Advanced valvular lesions often contain mesenchymal tissues that may be elaborated by an unidentified multipotent progenitor subpopulation within the valve interstitium. Objectives: To identify and characterize a subpopulation of mesenchymal progenitor cells in the aortic valve. Methods: The multi‐lineage potential of freshly isolated and subcultured porcine aortic valve interstitial cells (VICs) was tested in vitro. Progenitor frequencies and self‐renewal capacity were determined by limiting dilution and colony‐forming unit (CFU) assays. Results: VICs were inducible to osteogenic, adipogenic, chondrogenic, and myofibrogenic lineages.
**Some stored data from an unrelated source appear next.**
(* ===== verification/MemGroups.v ===== *)
(** Group administration and queries of the in-memory adapter ([memory/groups.rs]). *)

From Stdlib Require Import ZArith Lia Ascii.
From stdpp Require Import base gmap strings list.
From S2P Require Import Prelude Model MemState MemGraph.

(** * Operations *)

(** The key [(normalize_email(email), id)] that user lists are sorted by. *)
Definition user_leb (left right : User) : bool :=
  lex_leb [normalize_email (u_email left); u_id left] [normalize_email (u_email right); u_id right].

Module Groups.
Section Ops.
Context `{Env}.

Definition add_group (name description : string) : H State Group :=
  if is_empty (trim name) then throw (InvalidArgument "group name must not be empty") else
  id <- uuid_v4 ;;
  let group := mkGroup id (trim name) description in
  modify_state (upd_groups (<[g_name group := group]>)) ;;;
  ret group.

Definition add_group_member (group user_email_or_id : string) : H State () :=
  s <- get_state ;;
  user_id <- lift (resolve_user_id s user_email_or_id) ;;
  modify_state (upd_group_members (λ m, <[user_id := default [] (m !! user_id) ++ [group]]> m)).

Definition remove_group_member (group user_email_or_id : string) : H State () :=
  s <- get_state ;;
  user_id <- lift (resolve_user_id s user_email_or_id) ;;
  match group_members s !! user_id with
  | Some groups =>
      modify_state (upd_group_members (<[user_id := filter (λ name, name ≠ group) groups]>))
  | None => ret tt
  end.

Definition add_group_group (parent_group member_group : string) : H State () :=
  s <- get_state ;;
  parent_group_id <- lift (resolve_group_id s parent_group) ;;
  member_group_id <- lift (resolve_group_id s member_group) ;;
  if String.eqb parent_group_id member_group_id
  then throw (InvalidArgument "group cannot contain itself")
  else if bool_decide (member_group_id ∈ default [] (group_groups s !! parent_group_id))
  then ret tt
  else if group_group_would_cycle s parent_group_id member_group_id
  then throw (InvalidArgument "group nesting would create a cycle")
  else modify_state (upd_group_groups (λ m,
         <[parent_group_id := default [] (m !! parent_group_id) ++ [member_group_id]]> m)).

Definition remove_group_group (parent_group member_group : string) : H State () :=
  s <- get_state ;;
  parent_group_id <- lift (resolve_group_id s parent_group) ;;
  member_group_id <- lift (resolve_group_id s member_group) ;;
  members <- ok_or (group_groups s !! parent_group_id) NotFound ;;
  match list_find (λ id, id = member_group_id) members with
  | None => throw NotFound
  | Some (index, _) => modify_state (upd_group_groups (<[parent_group_id := delete index members]>))
  end.

Definition list_groups : H State (list Group) :=
  s <- get_state ;;
  ret (sort_by (λ left right, str_leb (g_name left) (g_name right)) (hash_values (groups s))).

Definition list_group_members (group : string) : H State (list User) :=
  s <- get_state ;;
  group <- lift (group_by_name_or_id s group) ;;
  ret (sort_by user_leb
    (omap (λ entry, u ← users s !! entry.1;
                    if negb (String.eqb (u_status u) "deleted") then Some u else None)
      (filter (λ entry, existsb (λ member, String.eqb member (g_id group)
                                           || String.eqb member (g_name group)) entry.2 = true)
        (hash_iter (group_members s))))).

Definition list_group_groups (group : string) : H State (list Group) :=
  s <- get_state ;;
  group <- lift (group_by_name_or_id s group) ;;
  ret (sort_by (λ left right, str_leb (g_name left) (g_name right))
    (omap (λ group_id, find_value (λ g, String.eqb (g_id g) group_id) (groups s))
      (default [] (group_groups s !! g_id group)))).
End Ops.
End Groups.

(** * The group graph stays acyclic *)

(** Acyclic, and no group is listed twice as a member of the same parent. *)
Definition group_graph_ok (gg : gmap string (list string)) : Prop :=
  acyclic gg ∧ ∀ p ms, gg !! p = Some ms → NoDup ms.

Section GraphInvariant.
Context `{Env}.

Lemma acyclic_subgraph gg gg' :
  (∀ a b, member_edge gg' a b → member_edge gg a b) → acyclic gg → acyclic gg'.
Proof.
  intros Hsub Hac g Hg. apply (Hac g). eapply tc_congruence with (f := λ x, x); [|done]. done.
Qed.

Lemma group_graph_ok_empty : group_graph_ok ∅.
Proof.
  split; [|intros p ms Hp; by rewrite lookup_empty in Hp].
  intros g Hg. inversion Hg as [x y Hxy|x y z Hxy Hr]; subst;
    destruct Hxy as (ms & Hms & _); by rewrite lookup_empty in Hms.
Qed.

Lemma group_graph_ok_add gg p m :
  group_graph_ok gg → m ∉ default [] (gg !! p) → ¬ rtc (member_edge gg) m p →
  group_graph_ok (<[p := default [] (gg !! p) ++ [m]]> gg).
Proof.
  intros [Hac Hnd] Hm Hr. split; [by apply acyclic_add_edge|].
  intros q ms. destruct (decide (q = p)) as [->|Hne]; [|rewrite lookup_insert_ne by done; apply Hnd].
  rewrite lookup_insert_eq. intros [= <-]. apply NoDup_app. split_and!.
  - destruct (gg !! p) eqn:Hp; simpl; [by eapply Hnd|constructor].
  - intros x Hx Hx'%list_elem_of_singleton. by subst.
  - apply NoDup_singleton.
Qed.

Lemma group_graph_ok_delete gg p ms i :
  group_graph_ok gg → gg !! p = Some ms → group_graph_ok (<[p := delete i ms]> gg).
Proof.
  intros [Hac Hnd] Hp. split.
  - eapply acyclic_subgraph; [|exact Hac].
    intros a b [[-> Hb]|[_ Hb]]%member_edge_insert; [|done].
    exists ms. split; [done|]. by eapply list_elem_of_delete_inv.
  - intros q ms'. destruct (decide (q = p)) as [->|Hne]; [|rewrite lookup_insert_ne by done; apply Hnd].
    rewrite lookup_insert_eq. intros [= <-].
    eapply sublist_NoDup; [by eapply Hnd|apply sublist_delete].
Qed.

Lemma add_group_group_graph_ok parent_group member_group w :
  group_graph_ok (group_groups (st w)) →
  group_graph_ok (group_groups (st (Groups.add_group_group parent_group member_group w).2)).
Proof.
  intros Hok. unfold Groups.add_group_group. mrun.
  destruct (resolve_group_id (st w) parent_group) as [p|]; [|done].
  destruct (resolve_group_id (st w) member_group) as [m|]; [|done].
  destruct (String.eqb p m); [done|].
  case_bool_decide as Hm; [done|].
  destruct (group_group_would_cycle (st w) p m) eqn:Hc; [done|]. simpl.
  apply group_graph_ok_add; [done..|]. intros Hr.
  apply group_group_would_cycle_spec in Hr. congruence.
Qed.

Lemma remove_group_group_graph_ok parent_group member_group w :
  group_graph_ok (group_groups (st w)) →
  group_graph_ok (group_groups (st (Groups.remove_group_group parent_group member_group w).2)).
Proof.
  intros Hok. unfold Groups.remove_group_group. mrun.
  destruct (resolve_group_id (st w) parent_group) as [p|]; [|done].
  destruct (resolve_group_id (st w) member_group) as [m|]; [|done].
  destruct (group_groups (st w) !! p) as [ms|] eqn:Hp; [|done].
  destruct (list_find _ ms) as [[i x]|]; [|done]. simpl. by apply group_graph_ok_delete.
Qed.
End GraphInvariant.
Primary VICs had strikingly high frequencies of mesenchymal progenitors (57.1 ± 6.1%) and osteoprogenitors (34.4 ± 0.4%). High frequencies were maintained for up to six population doublings but decreased after nine population doublings to 27.8 ± 8.3% and 5.2± 2.1% for mesenchymal progenitors and osteoprogenitors, respectively. We further identified the putative progenitor subpopulation as morphologically‐distinct cells that are highly enriched for osteoprogenitors, occur at high frequency, self‐renew, and elaborate bone matrix from single cells. These novel findings suggest that the aortic valve is rich in a unique multipotent mesenchymal progenitor cell population that is distinct from other vascular progenitor cells. Support: HSFO.